El martes pasado, la Academia Ecuatoriana de Medicina organizó un acto de homenaje a quienes, de entre sus miembros, habían cumplido 80 años o más de una existencia que se la consideraba ejemplar en el campo de la vida profesional.
Plutarco Naranjo y Augusto Bonilla, nonagenarios, figuras cimeras de la medicina nacional, fallecieron hace poco y durante aquel acto su memoria estuvo presente. Se había elaborado un folleto de buen formato con las biografías de los 16 académicos longevos que quedaban. Un friso, digamos, en el que constan sus méritos en el ejercicio profesional, la docencia universitaria, la investigación científica, la medicina social, la gestión pública. Todos ellos forman parte de esa generación a la que le correspondió hacer realidad un centenario y noble empeño: llegar a la modernidad, tanto en conocimientos como en la utilización de tecnologías aplicadas ya en los países desarrollados. Con ellos se inician las investigaciones sistemáticas sobre temas relevantes de nuestra biomedicina y de nuestra biopatología. Entre ellos, los científicos ecuatorianos que se presentan en foros internacionales y sus trabajos son publicados en revistas de prestigio. Con ellos algunas especialidades clínicas y quirúrgicas pasan de ‘según mi experiencia’ a los rigores de las evidencias consideradas como científicas en cualquier parte del mundo civilizado. Por añadidura, entre los académicos de aquella generación, médicos humanistas, cultos, buenos lectores, historiadores, ensayistas, articulistas de opinión y, por ahí, hasta un poeta laureado. Una Academia de Medicina va mucho más allá de las sociedades científicas en las que tan solo cuenta el ejercicio propiamente dicho de una especialidad.

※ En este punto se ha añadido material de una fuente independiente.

(* ===== verification/BalanceOps.v ===== *)
(** * BalanceOps: balance operations (balance_operations.cpp and its versions
      v1 to v3 for blocks before the forks)

    Deposits, withdrawals with yield, burning and delegate slates. *)
From S2P Require Import Prelude Config Fc Asset Records ChainInterface EvalState AccountOps.
From Stdlib Require Import String.

Definition SECONDS_PER_YEAR : Z :=
  BTS_BLOCKCHAIN_BLOCKS_PER_YEAR * BTS_BLOCKCHAIN_BLOCK_INTERVAL_SEC.

Section ops.
Context {St : Type} `{ChainStore St} `{Crypto} `{FcNum}.
Implicit Types s : eval_state St.

(** ** Yield *)

(** The part of the yield curve that applies within the first year: four fifths
    linear and one fifth quadratic in time, in 128-bit arithmetic. *)
Definition scale_yield (yield elapsed : Z) : Z :=
  let linear := wrapu128 (yield * 8) / 10 in
  let delta := wrapu128 (yield - linear) in
  let linear := wrapu128 (linear * elapsed) / SECONDS_PER_YEAR in
  let delta := wrapu128 (delta * elapsed) / SECONDS_PER_YEAR in
  let delta := wrapu128 (delta * elapsed) / SECONDS_PER_YEAR in
  wrapu128 (linear + delta).

(** The two versions differ in the supply they divide by. *)
Definition yield_of_supply (current_supply : Z) (r : balance_record) (now amt yield_pool share_supply : Z)
    : result asset :=
  let none := mk_asset 0 (wc_asset_id (br_condition r)) in
  if (amt <=? 0) || (share_supply <=? 0) || (yield_pool <=? 0) then Ok none
  else
    let elapsed := now - br_deposit_date r in
    if elapsed >? BTS_BLOCKCHAIN_MIN_YIELD_PERIOD_SEC then
      y ← uint128_div (wrapu128 (wrapu128 (amt * 1000000) * yield_pool)) (wrapu128 current_supply);
      let y := if elapsed <? SECONDS_PER_YEAR then scale_yield y elapsed else y in
      v ← uint128_to_uint64 (y / 1000000);
      Ok (if (v >? 0) && (v <? yield_pool) then mk_asset v (wc_asset_id (br_condition r)) else none)
    else Ok none.

Definition calculate_yield (r : balance_record) (now amt yield_pool share_supply : Z) : result asset :=
  yield_of_supply (wrap64 (share_supply - yield_pool)) r now amt yield_pool share_supply.
Definition calculate_yield_v1 (r : balance_record) (now amt yield_pool share_supply : Z) : result asset :=
  yield_of_supply share_supply r now amt yield_pool share_supply.

(** [if( yield.amount > 0 )]: the yield moves from the asset's fees to the
    balance. *)
Definition pay_yield (yield : asset) (ar : asset_record) (r : balance_record) s
    : balance_record * eval_state St :=
  if amount yield >? 0 then
    let ar := set_as_collected_fees (wrap64 (as_collected_fees ar - amount yield)) ar in
    let r := set_br_deposit_date (cv_now (view s))
               (set_br_balance (wrap64 (br_balance r + amount yield)) r) in
    let id := wc_asset_id (br_condition r) in
    let s := upd_data (fun e => set_ev_yield
               (<[id := wrap64 (default 0 (ev_yield e !! id) + amount yield)]> (ev_yield e)) e) s in
    (r, upd_chain (cs_store_asset ar) s)
  else (r, s).

(** Votes of a balance of the base asset with a slate. *)
Definition adjust_balance_vote (c : withdraw_condition) (amt : Z) s : result (eval_state St) :=
  if (wc_asset_id c =? 0) && negb (wc_slate_id c =? 0)
  then adjust_vote (wc_slate_id c) amt s else Ok s.

(** ** Slates *)

Fixpoint verify_delegates (ids : list Z) s : result unit :=
  match ids with
  | [] => Ok tt
  | d :: ids => _ ← verify_delegate_id (Z.abs d) s; verify_delegates ids s
  end.

Definition define_slate_evaluate (o : define_delegate_slate_operation) s : result (eval_state St) :=
  let ids := sl_supported_delegates (dd_slate o) in
  _ ← throw_if (Z.of_nat (List.length ids) >? BTS_BLOCKCHAIN_MAX_SLATE_SIZE)
        too_may_delegates_in_slate;
  let id := slate_id (dd_slate o) in
  match cv_slate (view s) id with
  | Some _ => Ok s
  | None =>
      _ ← verify_delegates ids s;
      Ok (upd_chain (cs_store_slate id (dd_slate o)) s)
  end.

(** ** Deposits *)

(** [deposit_operation::balance_id] *)
Definition deposit_balance_id (o : deposit_operation) : Z := condition_address (do_condition o).

Definition deposit_evaluate_v1 (o : deposit_operation) s : result (eval_state St) :=
  _ ← throw_if (do_amount o <=? 0) negative_deposit;
  _ ← throw_if (negb (wc_type (do_condition o) =? 1)) invalid_withdraw_condition;
  let id := deposit_balance_id o in
  let r := default (balance_of_condition (do_condition o)) (cv_balance (view s) id) in
  let r := set_br_balance (wrap64 (br_balance r + do_amount o))
             (set_br_last_update (cv_now (view s)) r) in
  s ← sub_balance id (mk_asset (do_amount o) (wc_asset_id (br_condition r))) s;
  s ← adjust_balance_vote (br_condition r) (do_amount o) s;
  Ok (upd_chain (cs_store_balance r) s).

(** The deposit date of a balance is the average weighted by the amounts. *)
Definition average_deposit_date (r : balance_record) (now amt : Z) : result Z :=
  if br_balance r =? 0 then Ok now
  else
    avg ← uint128_div
            (wrapu128 (wrapu128 (br_deposit_date r * br_balance r) + wrapu128 (now * amt)))
            (wrapu128 (wrap64 (br_balance r + amt)));
    uint128_to_integer avg.

Definition check_owners_authorized (id : Z) (r : balance_record) s : result unit :=
  os ← balance_owners r;
  fc_assert (forallb (fun o => is_some (cv_authorization (view s) (id, o))) (elements os)).

Definition deposit_evaluate (o : deposit_operation) s : result (eval_state St) :=
  let head := cv_head_block_num (view s) in
  if head <? BTS_V0_4_13_FORK_BLOCK_NUM then deposit_evaluate_v1 o s
  else
    _ ← throw_if (do_amount o <=? 0) negative_deposit;
    _ ← (if head >=? BTS_V0_4_28_FORK_BLOCK_NUM
         then let t := wc_type (do_condition o) in
              throw_if (negb ((t =? 1) || (t =? 2) || (t =? 3) || (t =? 6))) invalid_withdraw_condition
         else Ok tt);
    let id := deposit_balance_id o in
    let r := default (balance_of_condition (do_condition o)) (cv_balance (view s) id) in
    date ← average_deposit_date r (cv_now (view s)) (do_amount o);
    let r := set_br_balance (wrap64 (br_balance r + do_amount o)) (set_br_deposit_date date r) in
    s ← sub_balance id (mk_asset (do_amount o) (wc_asset_id (br_condition r))) s;
    s ← adjust_balance_vote (br_condition r) (do_amount o) s;
    let r := set_br_last_update (cv_now (view s)) r in
    let asset_rec := cv_asset (view s) (wc_asset_id (br_condition r)) in
    _ ← (if head >=? BTS_V0_4_28_FORK_BLOCK_NUM then
           ar ← require asset_rec assertion_abort;
           if is_market_issued ar then fc_assert (wc_slate_id (br_condition r) =? 0) else Ok tt
         else Ok tt);
    ar ← require asset_rec assert_exception;
    _ ← (if is_restricted ar then check_owners_authorized (as_id ar) r s else Ok tt);
    Ok (upd_chain (cs_store_balance r) s).

(** ** Withdrawals *)

(** The [switch] on the condition's type; a type without its payload fails to
    unpack. *)
Definition check_condition_signature (c : withdraw_condition) s : result unit :=
  match wc_data c with
  | wd_signature owner _ => throw_if (negb (check_signature owner s)) missing_signature
  | wd_malformed 1 => Err bad_cast_exception
  | _ => Err invalid_withdraw_condition
  end.

Definition check_withdraw_condition (c : withdraw_condition) s : result unit :=
  let t := wc_type c in
  if (t =? 2) || (t =? 3) || (t =? 4) then Err assert_exception
  else check_condition_signature c s.

Definition withdraw_evaluate_v1 (o : withdraw_operation) s : result (eval_state St) :=
  _ ← throw_if (wo_amount o <=? 0) negative_deposit;
  let record := cv_balance (view s) (wo_balance_id o) in
  _ ← (if cv_head_block_num (view s) >=? BTS_V0_4_10_FORK_BLOCK_NUM then
         r ← require record unknown_balance_record;
         throw_if (wo_amount o >? br_balance r) insufficient_funds
       else Ok tt);
  match record with
  | Some r =>
      _ ← check_condition_signature (br_condition r) s;
      let r := set_br_last_update (cv_now (view s))
                 (set_br_balance (wrap64 (br_balance r - wo_amount o)) r) in
      s ← adjust_balance_vote (br_condition r) (wrap64 (- wo_amount o)) s;
      let s := upd_chain (cs_store_balance r) s in
      add_balance (mk_asset (wo_amount o) (wc_asset_id (br_condition r))) s
  | None => add_balance (mk_asset (wo_amount o) 0) s
  end.

(** [evaluate_v2] computes the yield of what remains. *)
Definition withdraw_evaluate_v2 (o : withdraw_operation) s : result (eval_state St) :=
  let head := cv_head_block_num (view s) in
  if head <? BTS_V0_4_13_FORK_BLOCK_NUM then withdraw_evaluate_v1 o s
  else
    _ ← throw_if (wo_amount o <=? 0) negative_deposit;
    r ← require (cv_balance (view s) (wo_balance_id o)) unknown_balance_record;
    _ ← throw_if (wo_amount o >? br_balance r) insufficient_funds;
    _ ← check_condition_signature (br_condition r) s;
    let r := set_br_last_update (cv_now (view s))
               (set_br_balance (wrap64 (br_balance r - wo_amount o)) r) in
    s ← adjust_balance_vote (br_condition r) (wrap64 (- wo_amount o)) s;
    ar ← require (cv_asset (view s) (wc_asset_id (br_condition r))) assert_exception;
    '(r, s) ← (if is_market_issued ar then
                 y ← calculate_yield r (cv_now (view s)) (br_balance r)
                       (as_collected_fees ar) (as_current_share_supply ar);
                 y ← (if head <? BTS_V0_4_21_FORK_BLOCK_NUM
                      then calculate_yield_v1 r (cv_now (view s)) (br_balance r)
                             (as_collected_fees ar) (as_current_share_supply ar)
                      else Ok y);
                 Ok (pay_yield y ar r s)
               else Ok (r, s));
    let s := upd_chain (cs_store_balance r) s in
    add_balance (mk_asset (wo_amount o) (wc_asset_id (br_condition r))) s.

Definition withdraw_evaluate_v3 (o : withdraw_operation) s : result (eval_state St) :=
  if cv_head_block_num (view s) <? BTS_V0_4_15_FORK_BLOCK_NUM then withdraw_evaluate_v2 o s
  else
    _ ← throw_if (wo_amount o <=? 0) negative_deposit;
    r ← require (cv_balance (view s) (wo_balance_id o)) unknown_balance_record;
    _ ← throw_if (wo_amount o >? br_balance r) insufficient_funds;
    _ ← check_condition_signature (br_condition r) s;
    s ← adjust_balance_vote (br_condition r) (wrap64 (- wo_amount o)) s;
    ar ← require (cv_asset (view s) (wc_asset_id (br_condition r))) assert_exception;
    '(r, s) ← (if is_market_issued ar then
                 y ← calculate_yield_v1 r (cv_now (view s)) (br_balance r)
                       (as_collected_fees ar) (as_current_share_supply ar);
                 Ok (pay_yield y ar r s)
               else Ok (r, s));
    let r := set_br_last_update (cv_now (view s))
               (set_br_balance (wrap64 (br_balance r - wo_amount o)) r) in
    let s := upd_chain (cs_store_balance r) s in
    add_balance (mk_asset (wo_amount o) (wc_asset_id (br_condition r))) s.

Definition withdraw_evaluate (o : withdraw_operation) s : result (eval_state St) :=
  if cv_head_block_num (view s) <? BTS_V0_4_21_FORK_BLOCK_NUM then withdraw_evaluate_v3 o s
  else
    _ ← throw_if (wo_amount o <=? 0) negative_withdraw;
    r ← require (cv_balance (view s) (wo_balance_id o)) unknown_balance_record;
    spendable ← get_spendable_balance r (cv_now (view s));
    _ ← throw_if (wo_amount o >? amount spendable) insufficient_funds;
    ar ← require (cv_asset (view s) (wc_asset_id (br_condition r))) assert_exception;
    let issuer_override := is_retractable ar && verify_authority (as_authority ar) s in
    _ ← (if negb issuer_override then
           _ ← fc_assert (negb (is_balance_frozen ar));
           _ ← (if is_restricted ar then check_owners_authorized (as_id ar) r s else Ok tt);
           check_withdraw_condition (br_condition r) s
         else Ok tt);
    s ← adjust_balance_vote (br_condition r) (wrap64 (- wo_amount o)) s;
    '(r, s) ← (if is_market_issued ar then
                 y ← calculate_yield r (cv_now (view s)) (br_balance r)
                       (as_collected_fees ar) (as_current_share_supply ar);
                 Ok (pay_yield y ar r s)
               else Ok (r, s));
    let r := set_br_balance (wrap64 (br_balance r - wo_amount o)) r in
    s ← add_balance (mk_asset (wo_amount o) (wc_asset_id (br_condition r))) s;
    Ok (upd_chain (cs_store_balance (set_br_last_update (cv_now (view s)) r)) s).

(** ** Burning *)

Definition burn_evaluate (o : burn_operation) s : result (eval_state St) :=
  let a := bu_amount o in
  _ ← (if negb (String.eqb (bu_message o) "") then fc_assert (asset_id a =? 0) else Ok tt);
  _ ← (if asset_id a =? 0 then fc_assert (amount a >=? BTS_BLOCKCHAIN_MIN_BURN_FEE) else Ok tt);
  ar ← require (cv_asset (view s) (asset_id a)) assert_exception;
  _ ← fc_assert (negb (is_market_issued ar));
  let ar := set_as_current_share_supply (wrap64 (as_current_share_supply ar - amount a)) ar in
  s ← sub_balance null_address a s;
  let s := upd_chain (cs_store_asset ar) s in
  _ ← (if negb (bu_account_id o =? 0)
       then fc_assert (is_some (cv_account (view s) (Z.abs (bu_account_id o)))) else Ok tt);
  Ok (upd_chain (cs_store_burn (bu_account_id o, trx_id (ev_trx (es_data s)))
                   (mk_burn_value a (bu_message o) (bu_message_signature o))) s).
End ops.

El martes 30 de octubre de 2012, en la Academia Ecuatoriana de Medicina se dio el paso de la antorcha, de manos de mi generación, la que se halla representada por Reinaldo Páez y Jaime Breilh, sus actuales directivos.
Ceder el paso cuando se tiene 80 años o más es un acto reconfortante que se suma al privilegio de haber contado con el tiempo que requerían algunos de los afanes que se mantenían pendientes. De ahí que para los ‘viejitos’ de mente lúcida un año que pasa es un año más de vida.
Decía Jorge Luis Borges, en edad muy avanzada: “Sé que he perdido tantas cosas que no podría contarlas y que esas perdiciones, ahora, son lo que es mío”. Esas perdiciones como que se quedan sin espinas con el paso de los años. En el espacio de los recuerdos ya no hay dolor ni amargura, a lo sumo nostalgia. Es de Arturo Borja: “¿Qué será de aquella morenita/ trigo tostado al sol que una mañana/ me sorprendió mirando su ventana?”. En los ojos de los académicos de mi generación he visto una gran serenidad. La de aquellos que cumplieron y se hallan en paz consigo mismo.